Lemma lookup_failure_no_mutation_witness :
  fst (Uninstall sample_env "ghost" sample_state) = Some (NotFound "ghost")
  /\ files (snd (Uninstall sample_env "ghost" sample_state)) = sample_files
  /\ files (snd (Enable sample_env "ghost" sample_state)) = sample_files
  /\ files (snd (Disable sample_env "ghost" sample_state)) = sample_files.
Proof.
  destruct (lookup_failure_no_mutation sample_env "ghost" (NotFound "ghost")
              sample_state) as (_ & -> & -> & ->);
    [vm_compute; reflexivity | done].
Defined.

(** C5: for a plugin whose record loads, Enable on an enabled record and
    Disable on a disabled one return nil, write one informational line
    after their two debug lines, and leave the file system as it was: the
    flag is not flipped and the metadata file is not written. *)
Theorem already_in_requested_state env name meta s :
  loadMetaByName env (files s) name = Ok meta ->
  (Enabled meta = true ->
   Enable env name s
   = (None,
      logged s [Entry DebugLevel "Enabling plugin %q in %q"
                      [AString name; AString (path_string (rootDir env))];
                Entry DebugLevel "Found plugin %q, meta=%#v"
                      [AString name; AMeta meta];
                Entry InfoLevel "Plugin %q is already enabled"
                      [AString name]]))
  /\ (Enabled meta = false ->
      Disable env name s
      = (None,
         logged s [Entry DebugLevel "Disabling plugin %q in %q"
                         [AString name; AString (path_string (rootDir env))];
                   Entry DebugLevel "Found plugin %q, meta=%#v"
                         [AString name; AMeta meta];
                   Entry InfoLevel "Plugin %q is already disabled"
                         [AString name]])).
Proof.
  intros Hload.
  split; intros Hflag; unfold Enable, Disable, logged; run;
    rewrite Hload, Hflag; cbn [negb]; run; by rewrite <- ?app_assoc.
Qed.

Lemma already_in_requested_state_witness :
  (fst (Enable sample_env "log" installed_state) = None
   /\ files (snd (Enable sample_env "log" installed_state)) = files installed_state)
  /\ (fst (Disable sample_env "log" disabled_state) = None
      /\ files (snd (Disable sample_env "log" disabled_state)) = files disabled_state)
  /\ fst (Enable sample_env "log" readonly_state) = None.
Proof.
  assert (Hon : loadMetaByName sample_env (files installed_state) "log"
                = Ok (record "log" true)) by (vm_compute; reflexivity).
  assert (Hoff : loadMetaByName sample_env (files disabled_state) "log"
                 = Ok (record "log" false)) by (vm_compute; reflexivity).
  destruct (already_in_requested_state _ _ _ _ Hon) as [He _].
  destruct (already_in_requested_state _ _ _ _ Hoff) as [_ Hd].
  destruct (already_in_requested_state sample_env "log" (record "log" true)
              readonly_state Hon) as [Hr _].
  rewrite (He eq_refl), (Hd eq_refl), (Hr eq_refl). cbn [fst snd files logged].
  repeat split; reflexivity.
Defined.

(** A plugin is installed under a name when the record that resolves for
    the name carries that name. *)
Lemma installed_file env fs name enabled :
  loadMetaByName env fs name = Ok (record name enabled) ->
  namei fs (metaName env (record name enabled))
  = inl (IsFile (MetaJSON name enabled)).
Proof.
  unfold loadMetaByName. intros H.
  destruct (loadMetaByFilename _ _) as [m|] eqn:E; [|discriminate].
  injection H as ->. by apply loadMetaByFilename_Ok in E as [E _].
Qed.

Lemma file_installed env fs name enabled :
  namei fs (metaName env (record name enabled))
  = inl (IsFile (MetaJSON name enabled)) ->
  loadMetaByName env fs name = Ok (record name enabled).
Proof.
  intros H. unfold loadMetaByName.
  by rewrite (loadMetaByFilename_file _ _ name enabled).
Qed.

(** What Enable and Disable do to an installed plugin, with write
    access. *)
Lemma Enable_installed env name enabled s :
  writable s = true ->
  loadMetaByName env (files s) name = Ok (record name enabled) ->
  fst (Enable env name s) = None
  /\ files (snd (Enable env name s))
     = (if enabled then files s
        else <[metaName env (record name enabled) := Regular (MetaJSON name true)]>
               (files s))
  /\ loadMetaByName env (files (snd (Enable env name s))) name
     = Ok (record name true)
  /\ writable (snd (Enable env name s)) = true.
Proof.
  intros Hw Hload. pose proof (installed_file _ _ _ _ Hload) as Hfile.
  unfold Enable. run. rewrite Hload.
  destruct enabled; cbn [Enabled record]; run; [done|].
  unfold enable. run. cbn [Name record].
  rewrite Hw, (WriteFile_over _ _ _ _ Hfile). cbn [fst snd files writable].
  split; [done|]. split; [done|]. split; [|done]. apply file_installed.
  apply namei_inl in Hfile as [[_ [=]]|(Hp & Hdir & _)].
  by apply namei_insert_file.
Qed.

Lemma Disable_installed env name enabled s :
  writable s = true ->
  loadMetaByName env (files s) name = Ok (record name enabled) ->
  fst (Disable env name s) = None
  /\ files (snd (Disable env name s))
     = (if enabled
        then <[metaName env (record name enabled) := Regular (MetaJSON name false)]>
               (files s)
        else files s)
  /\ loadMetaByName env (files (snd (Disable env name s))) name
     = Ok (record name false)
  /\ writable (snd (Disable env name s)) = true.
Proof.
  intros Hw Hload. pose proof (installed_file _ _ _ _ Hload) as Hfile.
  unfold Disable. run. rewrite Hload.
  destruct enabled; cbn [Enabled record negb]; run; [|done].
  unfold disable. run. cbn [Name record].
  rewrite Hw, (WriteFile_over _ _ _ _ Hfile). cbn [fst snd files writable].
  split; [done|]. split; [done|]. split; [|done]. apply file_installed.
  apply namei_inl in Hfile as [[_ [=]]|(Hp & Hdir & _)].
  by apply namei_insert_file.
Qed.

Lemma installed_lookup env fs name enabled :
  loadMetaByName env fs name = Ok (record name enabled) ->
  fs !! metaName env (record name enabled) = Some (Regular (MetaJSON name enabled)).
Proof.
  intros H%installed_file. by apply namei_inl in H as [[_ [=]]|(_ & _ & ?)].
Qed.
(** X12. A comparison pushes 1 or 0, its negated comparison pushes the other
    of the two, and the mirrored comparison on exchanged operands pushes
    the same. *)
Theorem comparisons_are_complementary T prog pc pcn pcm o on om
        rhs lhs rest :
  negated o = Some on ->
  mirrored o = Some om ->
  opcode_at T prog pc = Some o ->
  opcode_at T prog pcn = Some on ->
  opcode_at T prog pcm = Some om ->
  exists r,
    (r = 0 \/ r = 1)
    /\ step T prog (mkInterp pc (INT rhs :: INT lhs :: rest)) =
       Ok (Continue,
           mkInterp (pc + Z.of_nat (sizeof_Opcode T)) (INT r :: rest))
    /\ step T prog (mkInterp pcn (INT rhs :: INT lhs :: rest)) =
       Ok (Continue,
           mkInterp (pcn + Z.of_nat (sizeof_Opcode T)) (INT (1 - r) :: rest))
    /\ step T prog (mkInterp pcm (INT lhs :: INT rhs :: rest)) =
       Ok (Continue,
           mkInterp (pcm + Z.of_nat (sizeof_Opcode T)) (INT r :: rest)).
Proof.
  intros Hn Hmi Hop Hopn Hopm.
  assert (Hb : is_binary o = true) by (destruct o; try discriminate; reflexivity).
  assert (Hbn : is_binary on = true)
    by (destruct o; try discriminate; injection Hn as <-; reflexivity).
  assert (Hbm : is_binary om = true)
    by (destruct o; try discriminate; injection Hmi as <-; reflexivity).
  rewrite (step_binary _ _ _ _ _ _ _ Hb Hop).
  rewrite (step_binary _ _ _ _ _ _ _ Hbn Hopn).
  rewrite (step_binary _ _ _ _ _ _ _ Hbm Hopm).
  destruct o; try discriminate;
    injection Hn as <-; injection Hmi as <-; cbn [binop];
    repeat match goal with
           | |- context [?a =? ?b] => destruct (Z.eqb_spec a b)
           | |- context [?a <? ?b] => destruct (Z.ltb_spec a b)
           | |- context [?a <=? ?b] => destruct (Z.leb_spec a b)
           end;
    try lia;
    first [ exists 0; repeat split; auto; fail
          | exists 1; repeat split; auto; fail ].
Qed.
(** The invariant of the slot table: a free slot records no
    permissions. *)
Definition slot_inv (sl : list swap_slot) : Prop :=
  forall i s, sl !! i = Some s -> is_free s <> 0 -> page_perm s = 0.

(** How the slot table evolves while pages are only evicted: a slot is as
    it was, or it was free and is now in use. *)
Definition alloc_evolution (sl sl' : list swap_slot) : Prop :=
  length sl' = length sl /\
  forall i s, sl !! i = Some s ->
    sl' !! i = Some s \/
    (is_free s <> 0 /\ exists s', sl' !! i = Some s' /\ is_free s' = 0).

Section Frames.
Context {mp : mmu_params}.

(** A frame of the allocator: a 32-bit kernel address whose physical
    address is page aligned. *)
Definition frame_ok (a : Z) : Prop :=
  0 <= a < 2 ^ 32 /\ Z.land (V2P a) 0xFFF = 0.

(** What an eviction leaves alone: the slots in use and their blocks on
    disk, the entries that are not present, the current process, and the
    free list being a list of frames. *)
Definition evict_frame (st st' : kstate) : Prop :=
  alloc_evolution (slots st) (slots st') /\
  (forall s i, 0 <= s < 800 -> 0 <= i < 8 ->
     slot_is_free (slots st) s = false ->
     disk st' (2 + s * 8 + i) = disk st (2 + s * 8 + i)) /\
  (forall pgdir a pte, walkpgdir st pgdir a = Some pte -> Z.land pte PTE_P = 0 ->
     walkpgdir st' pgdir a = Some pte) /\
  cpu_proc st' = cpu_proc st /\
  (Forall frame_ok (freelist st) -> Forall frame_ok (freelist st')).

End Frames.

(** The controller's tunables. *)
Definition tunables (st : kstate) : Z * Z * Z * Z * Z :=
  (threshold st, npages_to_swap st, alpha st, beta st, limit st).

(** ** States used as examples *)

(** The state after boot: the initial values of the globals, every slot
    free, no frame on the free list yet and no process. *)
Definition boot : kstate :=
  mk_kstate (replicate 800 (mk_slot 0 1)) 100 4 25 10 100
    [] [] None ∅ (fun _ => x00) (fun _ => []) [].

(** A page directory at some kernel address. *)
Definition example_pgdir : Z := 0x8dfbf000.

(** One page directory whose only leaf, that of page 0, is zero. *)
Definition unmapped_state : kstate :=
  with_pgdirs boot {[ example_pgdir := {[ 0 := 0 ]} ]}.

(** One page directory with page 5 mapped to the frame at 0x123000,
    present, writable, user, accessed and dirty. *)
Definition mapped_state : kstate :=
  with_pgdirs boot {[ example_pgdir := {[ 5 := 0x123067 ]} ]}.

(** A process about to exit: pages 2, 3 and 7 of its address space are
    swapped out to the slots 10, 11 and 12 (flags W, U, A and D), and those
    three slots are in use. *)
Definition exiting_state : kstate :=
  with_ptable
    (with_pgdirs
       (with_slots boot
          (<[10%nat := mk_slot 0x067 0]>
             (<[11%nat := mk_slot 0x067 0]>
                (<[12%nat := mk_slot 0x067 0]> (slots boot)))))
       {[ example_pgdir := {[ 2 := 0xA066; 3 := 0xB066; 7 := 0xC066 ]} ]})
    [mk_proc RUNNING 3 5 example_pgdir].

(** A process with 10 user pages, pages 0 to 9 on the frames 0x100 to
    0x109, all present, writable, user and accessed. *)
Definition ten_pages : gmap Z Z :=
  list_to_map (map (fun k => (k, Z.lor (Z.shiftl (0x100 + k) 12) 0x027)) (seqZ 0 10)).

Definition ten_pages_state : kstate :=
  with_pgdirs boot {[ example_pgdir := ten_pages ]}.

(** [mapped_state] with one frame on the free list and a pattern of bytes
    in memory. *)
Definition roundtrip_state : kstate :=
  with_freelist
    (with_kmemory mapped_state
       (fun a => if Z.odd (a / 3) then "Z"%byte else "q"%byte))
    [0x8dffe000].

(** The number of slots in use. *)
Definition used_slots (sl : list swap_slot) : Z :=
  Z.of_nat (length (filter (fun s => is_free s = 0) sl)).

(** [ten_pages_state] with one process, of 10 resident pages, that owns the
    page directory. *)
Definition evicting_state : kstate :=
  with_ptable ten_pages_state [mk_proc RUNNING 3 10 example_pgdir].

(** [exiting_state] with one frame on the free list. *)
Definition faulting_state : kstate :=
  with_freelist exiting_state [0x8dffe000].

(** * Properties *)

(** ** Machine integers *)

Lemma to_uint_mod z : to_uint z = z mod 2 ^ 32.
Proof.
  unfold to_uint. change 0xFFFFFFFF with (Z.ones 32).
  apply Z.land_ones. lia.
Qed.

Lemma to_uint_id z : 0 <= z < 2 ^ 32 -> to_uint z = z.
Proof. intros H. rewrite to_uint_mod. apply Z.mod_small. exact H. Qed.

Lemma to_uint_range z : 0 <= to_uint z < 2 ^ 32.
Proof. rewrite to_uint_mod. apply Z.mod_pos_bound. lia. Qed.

- - - - - - -

▶ **EXERCISE AIM**:
Look above for the line containing "else files s)". Output from there through the line containing "destruct enabled; cbn [Enabled record negb];", exactly and inclusively.

▶ **OUTPUT**:
        else files s)
  /\ loadMetaByName env (files (snd (Disable env name s))) name
     = Ok (record name false)
  /\ writable (snd (Disable env name s)) = true.
Proof.
  intros Hw Hload. pose proof (installed_file _ _ _ _ Hload) as Hfile.
  unfold Disable. run. rewrite Hload.
  destruct enabled; cbn [Enabled record negb]; run; [|done].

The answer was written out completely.